Once in a while you read articles in the same sitting that seem to be parts of larger narrative, or maybe it’s that the second one is a clap-back to the first.
This happened recently when I read an archived article by A.J. Liebling that the New Yorker online reprinted after the death of Prince Philip. Liebling’s post from November 29, 1947, looked at how the press was covering the royal wedding of the future queen, honing in specifically on reportage by one correspondent billed as “Noted American Society Woman and Authoress.”
Here’s her take on a Buckingham Palace reception: “I did not realize there was so much splendor left in this battered old world. And do you know, I was so overwhelmed by the size and beauty of the jewels worn by the women present that I can scarcely remember so much as the color or cut of a single gown I saw.”
And this: “One of the persons I ran into at the reception was Lady Astor. In a white gown with a great coronet and other matching diamonds, she was one of the most distinguished-looking women I have ever seen. . . . Queen Alexandra of Yugoslavia wore the most beautiful emeralds, all the size of pigeon’s eggs, that I have ever seen.”
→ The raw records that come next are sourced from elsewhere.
(** A stated pair is an item the classifier sees. *)
Lemma stated_pair s p :
  (s, p) ∈ all_statements pk tt -> exists ss, (p, ss) ∈ merge_sort pair_le (pairs_of (all_statements pk tt)) /\ s ∈ ss.
Proof.
  intros H. exists (sources_for p (all_statements pk tt)). rewrite merge_sort_Permutation.
  assert (s ∈ sources_for p (all_statements pk tt)) as Hs by by apply elem_of_sources_for.
  split; [|done]. apply elem_of_pairs_of. split; [|done]. intros E. rewrite E in Hs. by apply not_elem_of_nil in Hs.
Qed.

End Facts.

(** ** Properties of every successful compilation *)

(** The plan holds exactly the tasks of one repository.  Its tasks are the records whose repository is
    the target, once each and sorted by id; the records left out are counted. *)
Theorem compile_selects_repository root target c :
  compile_preledger root target = Ok c ->
  exists pk tasks, open_package root = Ok pk /\ task_records pk = Ok tasks /\
    NoDup (map task_id_of tasks) /\
    StronglySorted String.le (map n_id c.(plan_tasks)) /\ NoDup (map n_id c.(plan_tasks)) /\
    (forall id, id ∈ map n_id c.(plan_tasks) <->
       exists t, t ∈ tasks /\ _nonempty_string t "id" = Ok id /\ _nonempty_string t "repository" = Ok (strip target)) /\
    c.(selected_task_count) = Z.of_nat (length c.(plan_tasks)) /\
    c.(selected_task_count) + c.(excluded_task_count) = Z.of_nat (length tasks).
Proof.
  intros (pk & tasks & tt & cl & Hpk & Hco)%compile_inv. pose proof (co_table _ _ _ _ _ _ Hco) as Htab.
  exists pk, tasks. split; [done|]. rewrite (plan_ids _ _ _ _ _ _ Hco). destruct (co_counts _ _ _ _ _ _ Hco) as (E1 & E2 & _).
  split; [by apply (co_records _ _ _ _ _ _ Hco)|]. split; [by apply (tab_ids _ _ Htab)|].
  split; [apply StronglySorted_sorted_set|]. split; [apply NoDup_sorted_set|]. split; [|split; [|lia]].
  - intros id. rewrite elem_of_sorted_set, (elem_of_selected _ _ _ _ Htab).
    assert (forall t, t ∈ tasks -> exists i r, _nonempty_string t "id" = Ok i /\ _nonempty_string t "repository" = Ok r) as Hv.
    { intros t Ht. pose proof (tab_valid _ _ Htab t Ht) as Hv. unfold task_valid in Hv.
      rewrite !andb_true_iff in Hv. destruct Hv as [[[Hi _] _] Hr].
      apply nonempty_ok in Hi as [i Hi], Hr as [r Hr]. by exists i, r. }
    split; intros (t & Ht & A & B); exists t; destruct (Hv t Ht) as (i & r & Hi & Hr);
      unfold task_id_of, repository_of in *; rewrite Hi, Hr in *; simplify_eq; auto.
  - rewrite E1. f_equal. rewrite <-(length_map n_id), (plan_ids _ _ _ _ _ _ Hco).
    unfold sorted_set. rewrite merge_sort_Permutation.
    apply Permutation_length, NoDup_Permutation.
    + by eapply selected_nodup.
    + apply NoDup_remove_dups.
    + intros x. by rewrite elem_of_remove_dups.
Qed.

(** The plan's dependencies are closed.  A task dependency names a task of the plan, a checkpoint
    dependency names a checkpoint some task of the plan produces. *)
Theorem compile_dependencies_closed root target c n d :
  compile_preledger root target = Ok c -> n ∈ c.(plan_tasks) -> d ∈ n.(n_depends_on) ->
  match d with
  | task_dependency id => id ∈ map n_id c.(plan_tasks)
  | checkpoint_dependency cp => exists n', n' ∈ c.(plan_tasks) /\ cp ∈ n'.(n_checkpoints)
  end.
Proof.
  intros (pk & tasks & tt & cl & _ & Hco)%compile_inv Hn Hd. pose proof (co_table _ _ _ _ _ _ Hco) as Htab.
  destruct (plan_task_source _ _ _ _ _ _ Hco n Hn) as (t & ws & Ht & Hr & Hid & Hl).
  apply lower_task_spec in Hl as (_ & _ & Hdep). apply Hdep in Hd.
  rewrite (proj1 (classified_lists _ _ _ _ _ _ Hco)) in Hd.
  apply elem_of_natives in Hd as (p & ss & _ & _ & Hnat). unfold native_of in Hnat.
  destruct (bool_decide_reflect (p ∈ selected tt (strip target))) as [Hp|Hp].
  { injection Hnat as <-. by rewrite (plan_ids _ _ _ _ _ _ Hco), elem_of_sorted_set. }
  destruct (dict_get p _) as [o|] eqn:Eo; [|done]. case_bool_decide as Ho; [|done]. injection Hnat as <-.
  apply (tab_owner _ _ Htab) in Eo as (t' & Ht' & Hc' & ->).
  apply (elem_of_selected _ _ _ _ Htab) in Ho as (t2 & Ht2 & Hid2 & Hr2).
  destruct (plan_task_of _ _ _ _ _ _ Hco t2 Ht2 Hr2) as (n' & ws' & Hn' & _ & Hl').
  exists n'. split; [done|]. apply lower_task_spec in Hl' as (_ & -> & _). apply elem_of_sorted_set.
  assert (t2 = t') as ->; [|done].
  apply list_elem_of_lookup in Ht2 as [i Hi], Ht' as [j Hj].
  assert (i = j) as ->; [|congruence].
  eapply (NoDup_lookup (map task_id_of tasks)); [apply (tab_ids _ _ Htab)| |].
  - rewrite list_lookup_fmap, Hi. done.
  - rewrite list_lookup_fmap, Hj. cbn. by rewrite Hid2.
Qed.

(** C28: No dependency is dropped.  Every prerequisite a record of the target repository states (in any of
    its three fields, or through a row of either index) is a dependency of its plan task or is reported
    as an external dependency of it. *)
Theorem compile_keeps_dependencies root target c pk tasks t p :
  compile_preledger root target = Ok c ->
  open_package root = Ok pk -> task_records pk = Ok tasks ->
  t ∈ tasks -> repository_of t = strip target ->
  (exists fld, fld ∈ dependency_fields /\ p ∈ _dependency_ids (field fld t)) \/
  (task_id_of t, p) ∈ dependency_rows pk.(pk_dependency_index) ++ external_rows pk.(pk_external_dependencies) ->
  exists n, n ∈ c.(plan_tasks) /\ n.(n_id) = task_id_of t /\
    (task_dependency p ∈ n.(n_depends_on) \/ checkpoint_dependency p ∈ n.(n_depends_on) \/
     exists x, x ∈ c.(external_dependencies) /\ x.(x_task_id) = task_id_of t /\ x.(x_dependency_id) = p).
Proof.
  intros (pk' & tasks' & tt & cl & Hpk' & Hco)%compile_inv Hpk Hrec Ht Hr Hst.
  assert (pk' = pk) as -> by congruence. pose proof (co_table _ _ _ _ _ _ Hco) as Htab.
  assert (tasks' = tasks) as -> by (pose proof (co_records _ _ _ _ _ _ Hco); congruence).
  destruct (plan_task_of _ _ _ _ _ _ Hco t Ht Hr) as (n & ws & Hn & Hid & Hl).
  exists n. split; [done|]. split; [done|]. apply lower_task_spec in Hl as (_ & _ & Hdep).
  assert (exists s, (s, (task_id_of t, p)) ∈ all_statements pk tt) as [s Hs].
  { unfold all_statements, indexed_statements. destruct Hst as [(fld & Hf & Hp)|Hrow].
    - exists fld. rewrite !elem_of_app. do 2 left. unfold statements.
      apply list_elem_of_In, in_concat. eexists. split.
      + apply in_map_iff. exists (task_id_of t, t). split; [reflexivity|]. rewrite (tab_by_id _ _ Htab).
        apply in_map_iff. exists t. split; [done|]. by apply list_elem_of_In.
      + apply in_concat. eexists. split.
        * apply in_map_iff. exists fld. split; [reflexivity|by apply list_elem_of_In].
        * apply in_map_iff. exists p. split; [done|by apply list_elem_of_In].
    - apply elem_of_app in Hrow as [Hrow|Hrow]; eexists; rewrite !elem_of_app; [left; right|right];
        apply list_elem_of_fmap; eexists; (split; [reflexivity|done]). }
  destruct (stated_pair pk tt s _ Hs) as (ss & Hin & _).
  destruct (classified_lists _ _ _ _ _ _ Hco) as [Hnat Hext].
  assert (task_id_of t ∈ selected tt (strip target)) as Hsel.
  { apply (elem_of_selected _ _ _ _ Htab). by exists t. }
  destruct (native_of tt (strip target) p) as [d|] eqn:E.
  - assert (d ∈ n.(n_depends_on)) as Hd.
    { apply Hdep. rewrite Hnat. apply elem_of_natives. by exists p, ss. }
    unfold native_of in E. case_bool_decide; [simplify_eq; by left|].
    destruct (dict_get p _); [|done]. case_bool_decide; [|done]. simplify_eq. right. by left.
  - right. right. exists (external_of tt (task_id_of t, p, ss)). rewrite (co_externals _ _ _ _ _ _ Hco), Hext.
    split; [|done]. by apply elem_of_externals.
Qed.

(** A checkpoint has one producer.  Two tasks of the plan that list the same checkpoint are the same task. *)
Theorem compile_checkpoints_unique root target c n1 n2 cp :
  compile_preledger root target = Ok c -> n1 ∈ c.(plan_tasks) -> n2 ∈ c.(plan_tasks) ->
  cp ∈ n1.(n_checkpoints) -> cp ∈ n2.(n_checkpoints) -> n1.(n_id) = n2.(n_id).
Proof.
  intros (pk & tasks & tt & cl & _ & Hco)%compile_inv H1 H2 C1 C2. pose proof (co_table _ _ _ _ _ _ Hco) as Htab.
  destruct (plan_task_source _ _ _ _ _ _ Hco n1 H1) as (t1 & w1 & T1 & _ & -> & L1).
  destruct (plan_task_source _ _ _ _ _ _ Hco n2 H2) as (t2 & w2 & T2 & _ & -> & L2).
  apply lower_task_spec in L1 as (_ & E1 & _), L2 as (_ & E2 & _).
  rewrite E1, elem_of_sorted_set in C1. rewrite E2, elem_of_sorted_set in C2.
  by apply (tab_agree _ _ Htab t1 t2 cp).
Qed.

End Plan.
Liebling allowed the “breathless” Mrs. Cobina Wright to speak her place for the ages. There’s nothing here we haven’t long known about Anglo-American culture circa 1947, but I was struck by how far we’d moved from a culture where the possession of commodities classifiable as “jewels” could be considered intrinsically associated with beauty and personal worth.
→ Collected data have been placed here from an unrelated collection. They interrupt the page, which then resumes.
(* ===== verification/Journal.v ===== *)
(** * The private workflow journal (compact_workflow.py)

    [_PrivateWorkflowStore] keeps one JSON file per principal and profile: entries of
    some kind, under an opaque identity, in a project and repository.  Every method
    takes the file lock, reads and checks the file, and writes it back when something
    changed; the model is a function from the file to a result and the file it leaves.
    A file is what [open] and [json.load] find: whether it is a private regular file of
    the user, its size, and the value it holds when it is JSON.  The clock, the random
    token and SHA-256 are parameters; a CompactWorkflowError is [WorkflowError code]. *)

From Stdlib Require Import ZArith SpecFloat.
From S2P Require Import Prelude PyValue Text Json.

#[local] Open Scope string_scope.
#[local] Open Scope Z_scope.
#[local] Open Scope list_scope.

Module Journal.

Definition _STORE_FORMAT : string := "project-control.compact-workflow-store".
Definition _STORE_VERSION : Z := 1.
Definition _MAX_STORE_BYTES : Z := 32 * 1024 * 1024.
Definition _MAX_RECORDS : nat := Z.to_nat 4096.
Definition _MAX_PREVIEW_BYTES : Z := 1024 * 1024.
Definition _MAX_RESULT_BYTES : Z := 256 * 1024.

(** ** Entries and files *)

Record entry := {
  e_kind : string;
  e_identity : string;
  e_digest : string;
  e_project : string;
  e_repository : string;
  e_created : pyval;
  e_updated : pyval;
  e_data : pydict
}.

Record file := { f_safe : bool; f_size : Z; f_json : option pyval }.
(* ===== verification/Records.v ===== *)
(** * Records of the compact workflow: what each phase promises

    The type of a workflow record: the facts that hold in each phase (the ids of the attempt
    once it is dispatched, the validated handoff proof once it is handed back, a receipt that
    proves what an ended handle claims), the edges between phases and what never changes
    along them.  [record_ok] is executable.  The lemmas say how an update of a record meets
    this specification. *)

From Stdlib Require Import ZArith SpecFloat.
From stdpp Require Import relations.
From S2P Require Import Prelude PyValue Text Json Journal Phases Workflow Coordinate Selection.
Import Journal Phases Workflow Coordinate Selection.

#[local] Open Scope string_scope.
#[local] Open Scope Z_scope.
#[local] Open Scope list_scope.

Module Records.

(** ** Facts *)

Inductive fact :=
  | FTask (* the selected work *) | FAttempt (* the dispatched attempt and its lease *)
  | FContext (* the context and its requirements *) | FFinish (* the journalled finish *)
  | FReports | FReleases (* which way the finish goes on *) | FProof (* the validated handoff proof *)
  | FCandidate | FReleased (* why the attempt is released *)
  | FReview (* the candidate under review *) | FApplied (* an integration that was applied *).

#[export] Instance fact_eq_dec : EqDecision fact.
Proof. solve_decision. Defined.

(** The keys a fact depends on. *)
Definition fact_keys (x : fact) : list string :=
  match x with
  | FTask => ["task_id"; "plan_revision_id"; "workspace_id"]
  | FAttempt => ["attempt_id"; "lease_id"]
  | FContext => ["context"; "requirement_ids"]
  | FFinish => ["finish_action"; "outcome_disposition"]
  | FReports => ["outcome_disposition"]
  | FReleases => ["finish_action"]
  | FProof => ["handback_proof"; "attempt_id"]
  | FCandidate => ["candidate_id"]
  | FReleased => ["release_receipt"; "attempt_id"; "lease_id"; "finish_action"; "handback_proof"]
  | FReview => ["task_id"; "attempt_id"; "candidate_id"]
  | FApplied => ["operations"]
  end.

Definition text_at (d : pydict) (k : string) : bool := bool_decide (is_Some (text_of (field k d))).

Definition is_applied (v : pyval) : bool :=
  match _git_integration_result v with Ok i => i.(in_applied) | Err _ => false end.

(** A completed integration whose receipt proves that it was applied. *)
Definition applied_operation (v : pyval) : bool :=
  match v with
  | PDict o => py_eqb (field "state" o) (PStr "complete") && is_applied (field "result" o)
  | _ => false
  end.

Definition is_review (d : pydict) : bool := py_eqb (field "mode" d) (PStr "review").

Definition releases (d : pydict) : bool := py_eqb (field "finish_action" d) (PStr "release").

(** The receipt proves that a recovery released this very attempt. *)
Definition recovered (d : pydict) : bool :=
  match field "release_receipt" d with
  | PDict r => match _recovery_confirms_attempt_release r d with Ok b => b | Err _ => false end
  | _ => false
  end.

Definition finish_ok (d : pydict) : bool :=
  match field "finish_action" d with
  | PStr a => bool_decide (a ∈ authoring_actions) && py_eqb (field "outcome_disposition" d) (opt (outcome_disposition a))
  | _ => false
  end.

Definition authoring_facts : list (string * list fact) :=
  [("selecting", []); ("no_work", []); ("workspace_pending", [FTask]); ("dispatch_pending", [FTask]);
   ("context_pending", [FTask; FAttempt]); ("active", [FTask; FAttempt; FContext]);
   ("handback_pending", [FTask; FAttempt; FContext; FFinish]);
   ("report_pending", [FTask; FAttempt; FContext; FFinish; FReports; FProof]);
   ("release_pending", [FTask; FAttempt; FContext; FFinish; FReleases; FProof]);
   ("review_pending", [FTask; FAttempt; FContext; FFinish; FReports; FProof; FCandidate]);
   ("released", [FTask; FAttempt; FContext; FReleased])].

Definition review_facts : list (string * list fact) :=
  [("review_pending", [FReview]); ("review_accepted", [FReview]); ("review_rejected", [FReview]);
   ("integrated", [FReview; FApplied])].

Definition facts_of (review : bool) (phase : string) : option (list fact) :=
  dict_get phase (if review then review_facts else authoring_facts).

(** ** Edges *)

Definition authoring_edges : list (string * string) :=
  [("selecting", "no_work"); ("selecting", "workspace_pending"); ("workspace_pending", "dispatch_pending");
   ("dispatch_pending", "context_pending"); ("context_pending", "active"); ("active", "handback_pending");
   ("handback_pending", "report_pending"); ("handback_pending", "release_pending"); ("report_pending", "review_pending");
   ("release_pending", "released"); ("active", "released"); ("handback_pending", "released"); ("report_pending", "released")].

Definition review_edges : list (string * string) :=
  [("review_pending", "review_accepted"); ("review_pending", "review_rejected"); ("review_accepted", "integrated")].

Definition edge (review : bool) (p q : string) : Prop := (p, q) ∈ if review then review_edges else authoring_edges.

#[export] Instance edge_dec review p q : Decision (edge review p q).
Proof. unfold edge. apply _. Defined.

(** What never changes again once a record is in a phase. *)
Definition fixed (review : bool) (phase : string) : list string :=
  if review then ["task_id"; "run_id"; "attempt_id"; "candidate_id"]
  else if bool_decide (phase ∈ ["selecting"; "no_work"]) then []
  else ["task_id"; "run_id"; "assignment_id"; "plan_revision_id"; "workspace_id"]
       ++ if bool_decide (phase ∈ ["workspace_pending"; "dispatch_pending"]) then [] else ["attempt_id"].

(** A record moves along the edges, and keeps what is fixed. *)
Record moves (d d' : pydict) : Prop := {
  mv_mode : is_review d' = is_review d;
  mv_phase : forall p, field "phase" d = PStr p -> exists p', field "phase" d' = PStr p' /\ rtc (edge (is_review d)) p p';
  mv_fixed : forall p k, field "phase" d = PStr p -> k ∈ fixed (is_review d) p -> field k d' = field k d
}.

(** The journalled intent of a phase. *)
Definition intent_of (name : string) (d : pydict) : option pydict :=
  match dict_get "phase_intents" d with
  | Some (PDict intents) => match dict_get name intents with Some (PDict i) => Some i | _ => None end
  | _ => None
  end.

Definition generation (i : pydict) : Z := match dict_get_default "generation" (PInt 0) i with PInt g => g | _ => 0 end.

(** A later generation of the intent, with a key and a revision of its own. *)
Definition refreshed (i i' : pydict) : Prop :=
  generation i < generation i' /\ exists k r, field "idempotency_key" i' = PStr k /\ field "expected_revision" i' = PInt r.

(** Every intent stays, for the same payload; what changes it refreshes it. *)
Definition intents_kept (d d' : pydict) : Prop :=
  forall name i, intent_of name d = Some i ->
    exists i', intent_of name d' = Some i' /\ field "payload_digest" i' = field "payload_digest" i /\ (i' = i \/ refreshed i i').

(** The keys that [dict_update] by a stored record, or by the scope, may change. *)
Definition ignored : list string := ["project"; "repository"; "phase_intents"].

(** The same record but for its scope and its journalled intents. *)
Definition agree (d d' : pydict) : Prop := forall k, k ∉ ignored -> field k d' = field k d.

Section Facts.
Context (float_repr : spec_float -> string).

Definition proof_ok (d : pydict) : bool :=
  match field "handback_proof" d with PDict p => is_ok (_validate_handoff_proof float_repr p d) | _ => false end.

Definition fact_holds (d : pydict) (x : fact) : bool :=
  match x with
  | FTask => forallb (text_at d) ["task_id"; "plan_revision_id"; "workspace_id"]
  | FAttempt => forallb (text_at d) ["attempt_id"; "lease_id"]
  | FContext => has_context d && match field "requirement_ids" d with PList l => bool_decide (is_Some (all_strs l)) | _ => false end
  | FFinish => finish_ok d
  | FReports => truthy (field "outcome_disposition" d)
  | FReleases => releases d
  | FProof => proof_ok d
  | FCandidate => text_at d "candidate_id"
  | FReleased => recovered d || (releases d && proof_ok d)
  | FReview => forallb (text_at d) ["task_id"; "attempt_id"; "candidate_id"]
  | FApplied => existsb applied_operation (operations_of d).*2
  end.

Definition record_ok (d : pydict) : bool :=
  bool_decide (NoDup d.*1) &&
  match field "phase" d with
  | PStr p => match facts_of (is_review d) p with Some facts => forallb (fact_holds d) facts | None => false end
  | _ => false
  end.

(** A change of a record that keeps it well formed and on the edges. *)
Definition good_change (d changes : pydict) : Prop :=
  NoDup changes.*1 /\ ("phase_intents" ∉ changes.*1) /\ record_ok (dict_update d changes) = true /\ moves d (dict_update d changes).

End Facts.

End Records.
Import Records.

(** ** Updating a dictionary *)

Lemma dict_update_NoDup d c : NoDup d.*1 -> NoDup (dict_update d c).*1.
Proof. unfold dict_update. revert d. induction c as [|[k v] c IH]; intros d Hd; [done|]. cbn. apply IH. by apply dict_set_NoDup. Qed.

Lemma dict_get_update k d c :
  NoDup c.*1 -> dict_get k (dict_update d c) = match dict_get k c with Some v => Some v | None => dict_get k d end.
Proof.
  unfold dict_update. revert d. induction c as [|[k' v] c IH]; intros d Hc; [done|]. csimpl in Hc.
  apply NoDup_cons in Hc as [Hk Hc]. cbn [foldl fst snd]. rewrite IH by done. cbn [dict_get].
  destruct (decide (k = k')) as [->|Hne].
  - apply dict_get_None in Hk as ->. by rewrite dict_get_set_eq.
  - destruct (dict_get k c); [done|]. by rewrite dict_get_set_ne.
Qed.

Lemma field_update k d c :
  NoDup c.*1 -> field k (dict_update d c) = match dict_get k c with Some v => v | None => field k d end.
Proof. intros Hc. unfold field, dict_get_default. rewrite dict_get_update by done. by destruct (dict_get k c). Qed.

Lemma field_update_ne k d c : NoDup c.*1 -> k ∉ c.*1 -> field k (dict_update d c) = field k d.
Proof. intros Hc Hk. rewrite field_update by done. by apply dict_get_None in Hk as ->. Qed.

Lemma dict_set_new k v (d : pydict) : k ∉ d.*1 -> dict_set k v d = d ++ [(k, v)].
Proof.
  induction d as [|[k' v'] d IH]; csimpl; [done|]. intros Hk. rewrite decide_False by set_solver. by rewrite IH by set_solver.
Qed.

Lemma dict_update_app d c : NoDup (d ++ c).*1 -> dict_update d c = d ++ c.
Proof.
  unfold dict_update. revert d. induction c as [|[k v] c IH]; intros d Hd; [by rewrite app_nil_r|].
  cbn [foldl fst snd]. rewrite dict_set_new.
  - rewrite IH; [by rewrite <-app_assoc|]. by rewrite <-app_assoc.
  - intros Hk. rewrite fmap_app in Hd. apply NoDup_app in Hd as (_ & Hd & _). apply (Hd k Hk). left.
Qed.

(** ** Intents *)

#[export] Instance intents_kept_preorder : PreOrder intents_kept.
Proof.
  split; [intros d name i Hi; exists i; auto|]. intros a b c H1 H2 name i Hi.
  destruct (H1 name i Hi) as (i1 & Hi1 & E1 & C1). destruct (H2 name i1 Hi1) as (i2 & Hi2 & E2 & C2).
  exists i2. split; [done|]. split; [congruence|].
  destruct C1 as [->|[G1 T1]]; [done|]. right. destruct C2 as [->|[G2 T2]]; [by split|]. split; [lia|done].
Qed.

Lemma intents_same d d' : dict_get "phase_intents" d' = dict_get "phase_intents" d -> intents_kept d d'.
Proof. intros E name i Hi. exists i. unfold intent_of in *. rewrite E. auto. Qed.

(** A change of another key. *)
Lemma intents_update d c : NoDup c.*1 -> "phase_intents" ∉ c.*1 -> intents_kept d (dict_update d c).
Proof. intros Hc Hn. apply intents_same. rewrite dict_get_update by done. by apply dict_get_None in Hn as ->. Qed.

(** One intent of the table is set. *)
Lemma intents_set name v intents d :
  (forall l, dict_get "phase_intents" d = Some (PDict l) -> l = intents) ->
  (forall i, intent_of name d = Some i ->
     exists i', v = PDict i' /\ field "payload_digest" i' = field "payload_digest" i /\ (i' = i \/ refreshed i i')) ->
  intents_kept d (dict_set "phase_intents" (PDict (dict_set name v intents)) d).
Proof.
  intros Hl Hv name' i Hi. unfold intent_of in *. rewrite dict_get_set_eq.
  destruct (decide (name' = name)) as [->|Hne].
  - destruct (Hv i Hi) as (i' & -> & ?). exists i'. by rewrite dict_get_set_eq.
  - rewrite dict_get_set_ne by done. destruct (dict_get "phase_intents" d) as [[]|]; try done.
    rewrite (Hl _ eq_refl) in Hi. exists i. auto.
Qed.

(** ** Agreement *)

#[export] Instance agree_equivalence : Equivalence agree.
Proof.
  split; [by intros d k|by intros d d' H k Hk; rewrite (H k Hk)|].
  intros a b c H1 H2 k Hk. by rewrite (H2 k Hk), (H1 k Hk).
Qed.

Lemma agree_update d d' c : NoDup c.*1 -> agree d d' -> agree (dict_update d c) (dict_update d' c).
Proof. intros Hc H k Hk. rewrite !field_update by done. destruct (dict_get k c); [done|]. by apply H. Qed.

Lemma field_none k d : dict_get k d = None -> field k d = PNone.
Proof. unfold field, dict_get_default. by intros ->. Qed.

Lemma field_some k v d : dict_get k d = Some v -> field k d = v.
Proof. unfold field, dict_get_default. by intros ->. Qed.

(** Updating by a record that agrees is the same as agreeing with it. *)
Lemma agree_absorb d r c :
  NoDup r.*1 -> NoDup c.*1 -> agree d r -> agree (dict_update r c) (dict_update d (dict_update r c)).
Proof.
  intros Hr Hc H k Hk. rewrite (field_update k d) by by apply dict_update_NoDup.
  destruct (dict_get k (dict_update r c)) as [v|] eqn:Hg; [by rewrite (field_some _ _ _ Hg)|].
  rewrite (field_none _ _ Hg). rewrite dict_get_update in Hg by done. destruct (dict_get k c); [done|].
  rewrite <-(H k Hk). by apply field_none.
Qed.

Lemma agree_scope project repository d : agree d (with_scope project repository d).
Proof.
  intros k Hk. unfold with_scope. apply field_update_ne; [compute_decide|]. intros Hin. apply Hk.
  set_unfold. naive_solver.
Qed.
There was no guilt to be had by the obsequious, solicitous Mrs. Wright, and even Liebling held off on skewering some of these mostly female correspondents he surveyed (including Rebecca West). Maybe that’s because 1947 society accepted the trope that jewels and especially diamonds were the carat on the stick that men with money dangled before women they sought to possess. It was only two years later that Carol Channing sang “Diamonds Are a Girl’s Best Friend” on Broadway.
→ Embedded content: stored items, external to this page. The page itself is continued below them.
(* ===== verification/SelectionProps.v ===== *)
(** * Selecting the next task: what each phase keeps

    The reservations, the phases of a selection and [next_task]. *)

From Stdlib Require Import ZArith SpecFloat.
From stdpp Require Import relations.
From S2P Require Import Prelude PyValue Text Json Journal JournalProps Phases PhaseProps Workflow Coordinate TaskContext TaskPacket Selection Records WorkflowLogic WorkflowProps CoordinateProps.
Import Journal Phases Workflow Coordinate TaskContext TaskPacket Selection Records.

#[local] Open Scope string_scope.
#[local] Open Scope Z_scope.
#[local] Open Scope list_scope.

Section Props.
Context (float_repr : spec_float -> string) (sha256 : string -> string) (py_str : pyval -> string).
Context (float_of : string -> spec_float).
Context {N0 : Type} (host : string -> string -> string -> pydict -> N0 -> result pyval * N0).
Context (resolver : option (string -> option string -> option string + pyval)).
Context (self : actor) (now : pyval) (Hnow : is_number now = true).
#[local] Abbreviation record_ok := (record_ok float_repr).
#[local] Abbreviation good_change := (good_change float_repr).
#[local] Abbreviation holds := (holds sha256 self).
#[local] Abbreviation keeps := (keeps float_repr sha256 self (N0:=N0)).
#[local] Abbreviation local := (local float_repr sha256 self).
#[local] Abbreviation goes_on := (goes_on float_repr sha256 self).
#[local] Abbreviation update_record := (update_record float_repr sha256 self now).

(** ** Reservations *)

Definition unused_in (token : string) (f : option file) : Prop := forall es, _read f = Ok es -> unused sha256 self token es.

Lemma selecting_ok project repository request : record_ok (selecting_record project repository request now) = true.
Proof.
  unfold Records.record_ok. rewrite bool_decide_eq_true_2 by compute_decide. reflexivity.
Qed.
The evolution of practiced democracy has led to many regressive things since 1947, but the retreat of jewels as social fixation—probably beginning with the swish of Nancy Reagan’s Oscar de la Rentas—was not one of them. Millennial and Gen Z tastes were partly the reason for Zales and Kay Jewelers closing many dozens of stores last year. Getting opal earrings for Christmas is no longer a thing for high school girls. They don’t even want a Tiffany tennis bracelet. The last gasp of “jewels” was that period when single women woman bought big diamond rings for their right hand. But that, too, died out.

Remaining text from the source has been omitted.